● **YOUR GOAL**
Every line of the records below from the line with "intros tr e3" up to and including the line with "intros Hrec Hin" must be reproduced exactly, and no line outside that range.

☆ ☆ ☆ ☆

Lemma wp_unary_candidate c session req order full reqTrace i model ls :
  gh_recorder h = true → last_ok c ls →
  wp (unary_candidate env h c session req order full reqTrace i model ls) (candidate_post c req i).
Proof.
  intros Hrec Hls. unfold unary_candidate.
  destruct (Registry.Resolve (gh_registry h) model) as [[p fwd]|]; [|by apply wp_ret; split_and!; [|apply Forall_nil|cbn; lia|]].
  repeat wp_step. destruct r as [[cred source]|err].
  2: { repeat wp_step. split_and!; [done|by apply Forall_nil|cbn; lia|]. unfold last_ok, failed_trace, owned; cbn. split_and!; auto. }
  wp_step. fold (cache_step c req i). apply wp_cache_step. intros [cached|] vec evs Hq Hc Hhit.
  - destruct Hhit as (-> & Hsc & Hel & hit & vec' & Hlk & Hun). wp_step.
    eapply wp_unary_hit; try done. intros e2 Ha E. wp_step. split; cbn [app].
    + rewrite app_nil_r. apply (success_prefix c req 0); try done. by rewrite Hc.
    + autorewrite with views. rewrite Hc, E. cbn. lia.
  - wp_step. apply wp_ChatCompletion_at. intros k.
    destruct (e_upstream env k (mkUp p cred (with_model fwd req))) as [resp|err] eqn:Ek.
    + wp_step. eapply wp_unary_success; try done. intros e2 Ha Hl. wp_step. split.
      * apply Completed. cbn [app]. rewrite app_nil_r. apply completed_prefix; [done|by rewrite Hc|done].
      * autorewrite with views. rewrite Hc, !length_app. cbn [length]. lia.
    + wp_step. eapply wp_unary_failed; try done. intros ls' e2 Hq2 Hc2 Hl. wp_step.
      split_and!; [|..|done]; [|autorewrite with views; rewrite Hc, Hc2; cbn [app];
        apply Forall_singleton; by eexists _, _|].
      * cbn [app]. rewrite app_nil_r. apply quiet_app; [done|]. by apply (quiet_app [_]).
      * autorewrite with views. rewrite Hc, Hc2. cbn. lia.
Qed.

Lemma wp_unary_loop c session req order full reqTrace chain i ls :
  gh_recorder h = true → last_ok c ls → 0 ≤ i →
  wp (unary_loop env h c session req order full reqTrace i chain ls) (fun r evs =>
    match r with
    | None => success c req i evs ∧ (length (calls evs) ≤ length chain + corrections)%nat
    | Some ls => quiet evs ∧ Forall failed_call (calls evs) ∧ (length (calls evs) ≤ length chain)%nat ∧ last_ok c ls
    end).
Proof.
  intros Hrec. revert i ls. induction chain as [|model chain IH]; intros i ls Hls Hi; cbn [unary_loop length].
  { by apply wp_ret; split_and!; [|apply Forall_nil|cbn; lia|]. }
  apply wp_bind. eapply wp_mono; [by apply wp_unary_candidate|]. intros [ls'|] e1.
  - intros (Hq & Hf & Hl & Hls'). eapply wp_mono; [by apply IH; try lia|]. intros [ls2|] e2.
    + intros (Hq2 & Hf2 & Hl2 & Hls2). split_and!; [by apply quiet_app|by rewrite calls_app, Forall_app| |done].
      rewrite calls_app, length_app. lia.
    + intros (Ha & Hl2). split; [apply (success_prefix c req (i + 1)); [done..|lia|done]|].
      rewrite calls_app, length_app. lia.
  - intros (Ha & Hl). apply wp_ret. rewrite app_nil_r. split; [done|lia].
Qed.

Lemma wp_exhausted_trace c reqTrace strm msg start ls Q :
  owned c reqTrace → CacheHit reqTrace = false → last_ok c ls →
  (∀ t, failed_trace c t → Q t []) →
  wp (exhausted_trace env reqTrace strm msg start (ls_lastTrace ls)) Q.
Proof.
  intros Ho Hch Hls HQ. unfold exhausted_trace, last_ok in *.
  assert (wp (lat ← Since env start;
    let t := if strm then set_Streamed true reqTrace else reqTrace in
    mret (set_LatencyMs lat (set_ErrorMsg msg (set_ErrorType "upstream_error" (set_StatusCode 502 t))))) Q) as Hfresh.
  { repeat wp_step. apply wp_ret, HQ. unfold failed_trace, owned in *. by destruct strm; cbn; auto. }
  destruct (ls_lastTrace ls) as [t|]; [|exact Hfresh]. destruct (String.eqb (TraceID (t_base t)) ""); [exact Hfresh|].
  by apply wp_ret, HQ.
Qed.

Lemma wp_handleUnary c session order chain req start :
  gh_recorder h = true →
  wp (handleUnary env h c session order chain req start) (fun _ evs =>
    answer c req evs ∧ (length (calls evs) ≤ length chain + corrections)%nat).
Proof.
  intros Hrec. unfold handleUnary. repeat wp_step. eapply wp_mono; [by apply wp_unary_loop|].
  intros [ls|] e1; [|intros [Ha Hl]; wp_step; rewrite app_nil_r; split; [by apply Succeeded|done]].
  intros (Hq & Hf & Hl & Hls). wp_step. apply (wp_exhausted_trace c); [done..|].
  intros lt (Ho & Hch & Hst). repeat wp_step. rewrite Hrec. evidence_of t'. split; [|views; cbn; lia].
  eapply (Exhausted _ _ _ t'); [by views|..]; rewrite ?Es, ?Eh; unfold owned; rewrite ?Eb; try done; by views.
Qed.

(** ** Streaming *)

Inductive streamed (c : reqCtx) (evs : list event) : Prop :=
| StreamServed t :
    statuses evs = [200] → traces evs = [t] → StatusCode t = 200 → owned c t →
    spends evs = spend_of h c (CostUSD_t t) → streamed c evs
| StreamExhausted t :
    statuses evs = [502] → traces evs = [t] → owned c t → spends evs = [] →
    StatusCode t = 502 ∨ StatusCode t = 403 ∧ strict_byok h = true → streamed c evs.

Lemma wp_open_loop c session req full reqTrace chain i ls :
  last_ok c ls →
  wp (open_loop env h c session req full reqTrace i chain ls) (fun r evs =>
    quiet evs ∧ (length (calls evs) ≤ length chain)%nat ∧
    match r with
    | (Some (_, t), _) => owned c t
    | (None, ls') => last_ok c ls'
    end).
Proof.
  revert i ls. induction chain as [|model chain IH]; intros i ls Hls; cbn [open_loop length].
  { apply wp_ret. split_and!; [done|cbn; lia|done]. }
  destruct (Registry.Resolve (gh_registry h) model) as [[p fwd]|].
  2: { eapply wp_mono; [by apply IH|]. intros [[[events t]|] ls'] evs (Hq & Hl & Hr);
       split_and!; try done; lia. }
  repeat wp_step. destruct r as [[cred source]|err]; repeat wp_step.
  - destruct r as [events|err]; [apply wp_ret; split_and!; [done|cbn; lia|done]|].
    repeat wp_step. eapply wp_mono; [apply IH; unfold last_ok, failed_trace, owned; cbn; auto|].
    intros r evs (Hq & Hl & Hr). split_and!; [done| |done]. autorewrite with views.
    cbn [length app]. lia.
  - eapply wp_mono; [apply IH; unfold last_ok, failed_trace, owned; cbn; split_and!; auto|].
    intros r evs (Hq & Hl & Hr). split_and!; [done| |done]. cbn [app]. lia.
Qed.

(** An event of the stream writes to the body only, and leaves the status. *)
Lemma wp_note_chunk start k st Q :
  (∀ st', same_outcome (ss_trace st) (ss_trace st') → Q st' []) → wp (note_chunk env start k st) Q.
Proof.
  intros HQ. unfold note_chunk.
  wp_step. destruct (ss_first st); repeat wp_step; destruct (String.eqb (k_Model k) ""), (k_Choices k);
    destruct (k_Usage k); try (destruct (String.eqb (cc_FinishReason _) "")); by apply wp_ret, HQ.
Qed.

Lemma wp_stream_event c start ev st Q :
  (∀ st' evs, only_writes evs → statuses evs = [] → same_outcome (ss_trace st) (ss_trace st') → Q st' evs) →
  wp (stream_event env c start ev st) Q.
Proof.
  intros HQ. unfold stream_event.
  destruct (ev_Err ev) as [err|].
  { repeat wp_step. apply HQ; [|by case_match|done]. rewrite app_nil_r. by eexists. }
  destruct (ev_Done ev).
  { destruct (ev_Raw ev); repeat wp_step; apply HQ; try done; [by exists []|rewrite app_nil_r; by eexists]. }
  destruct (ev_Raw ev) as [raw|], (ev_Chunk ev) as [k|]; repeat wp_step.
  - apply wp_note_chunk. intros st' Hs. apply HQ; [|by case_match|done]. rewrite app_nil_r. by eexists.
  - apply HQ; [|by case_match|done]. rewrite app_nil_r. by eexists.
  - apply wp_note_chunk. intros st' Hs. repeat wp_step. apply HQ; [rewrite app_nil_r; by eexists|done..].
  - apply HQ; [by exists []|done..].
Qed.

Lemma only_writes_app e1 e2 : only_writes e1 → only_writes e2 → only_writes (e1 ++ e2)%list.
Proof. intros [c1 ->] [c2 ->]. exists (c1 ++ c2)%list. by rewrite fmap_app. Qed.

Lemma wp_stream_loop c start events st Q :
  (∀ st' evs, only_writes evs → statuses evs = [] → same_outcome (ss_trace st) (ss_trace st') → Q st' evs) →
  wp (stream_loop env c start events st) Q.
Proof.
  revert st Q. induction events as [|ev events IH]; intros st Q HQ; cbn [stream_loop].
  { apply wp_ret, HQ; [by exists []|done..]. }
  wp_step. apply wp_stream_event. intros st1 e1 Hw1 Hs1 (E1 & E2 & E3).
  apply IH. intros st2 e2 Hw2 Hs2 (F1 & F2 & F3). apply HQ; [by apply only_writes_app|by views|].
  split_and!; congruence.
Qed.

Lemma wp_stream_close c req start ls st Q :
  gh_recorder h = true → StatusCode (ss_trace st) = 200 → owned c (ss_trace st) →
  (∀ t evs, statuses evs = [] → calls evs = [] → traces evs = [t] → StatusCode t = 200 → owned c t →
     spends evs = spend_of h c (CostUSD_t t) → Q tt evs) →
  wp (stream_close env h c req start ls st) Q.
Proof.
  intros Hrec Hst Ho HQ. unfold stream_close. repeat wp_step. rewrite Hrec.
  evidence_of t'. apply (HQ t'); rewrite ?Es, ?Ec; unfold owned; rewrite ?Eb; try (by views);
  repeat case_match; done.
Qed.

Lemma wp_handleStream c session chain req start :
  gh_recorder h = true →
  wp (handleStream env h c session true chain req start) (fun _ evs =>
    streamed c evs ∧ (length (calls evs) ≤ length chain)%nat).
Proof.
  intros Hrec. unfold handleStream. cbn [negb]. repeat wp_step. eapply wp_mono; [by apply wp_open_loop|].
  intros [[[events lt]|] ls] e1 (Hq & Hl & Hr).
  - repeat wp_step. apply wp_stream_loop. intros st e2 Hw Hs (E1 & E2 & E3).
    apply wp_stream_close; [done|..]; [by rewrite E1|unfold owned; by rewrite E3|].
    intros tr e3 Hs3 Hc3 Ht3 Hst Ho Hsp. split.
    + apply (StreamServed _ _ tr); try done; by views.
    + views. cbn. lia.
  - wp_step. apply (wp_exhausted_trace c); [done..|].
    intros lt (Ho & Hch & Hst). repeat wp_step. rewrite Hrec. evidence_of t'. split; [|views; cbn; lia].
    apply (StreamExhausted _ _ t'); rewrite ?Es; unfold owned; rewrite ?Eb; try done; by views.
Qed.

(** ** The chain *)

(** A policy denial: its status line and its trace agree, nothing else happens. *)
Inductive denied (c : reqCtx) (evs : list event) : Prop :=
| Denied t n :
    n ∈ [403; 404; 503] → statuses evs = [n] → traces evs = [t] → StatusCode t = n → owned c t →
    calls evs = [] → spends evs = [] → denied c evs.

Lemma wp_deny c session req status code errType detail Q :
  gh_recorder h = true → status ∈ [403; 404; 503] →
  (∀ evs, denied c evs → Q Answered evs) →
  wp (deny env h c session req status code errType detail) Q.
Proof.
  intros Hrec Hin HQ. unfold deny, recordPolicyDenied. repeat wp_step. rewrite Hrec.
  apply HQ. evidence_of t'. apply (Denied _ _ t' status); rewrite ?Es; unfold owned; rewrite ?Eb; try done;
    by views.
Qed.

(** The configured router is one. *)
Definition rankers_ok : Prop := ∀ rank, gh_router h = Some rank → Ranker rank.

☆ ☆ ☆ ☆

● **ANSWER**
    intros tr e3 Hs3 Hc3 Ht3 Hst Ho Hsp. split.
    + apply (StreamServed _ _ tr); try done; by views.
    + views. cbn. lia.
  - wp_step. apply (wp_exhausted_trace c); [done..|].
    intros lt (Ho & Hch & Hst). repeat wp_step. rewrite Hrec. evidence_of t'. split; [|views; cbn; lia].
    apply (StreamExhausted _ _ t'); rewrite ?Es; unfold owned; rewrite ?Eb; try done; by views.
Qed.

(** ** The chain *)

(** A policy denial: its status line and its trace agree, nothing else happens. *)
Inductive denied (c : reqCtx) (evs : list event) : Prop :=
| Denied t n :
    n ∈ [403; 404; 503] → statuses evs = [n] → traces evs = [t] → StatusCode t = n → owned c t →
    calls evs = [] → spends evs = [] → denied c evs.

Lemma wp_deny c session req status code errType detail Q :
  gh_recorder h = true → status ∈ [403; 404; 503] →
  (∀ evs, denied c evs → Q Answered evs) →
  wp (deny env h c session req status code errType detail) Q.
Proof.
  intros Hrec Hin HQ. unfold deny, recordPolicyDenied. repeat wp_step. rewrite Hrec.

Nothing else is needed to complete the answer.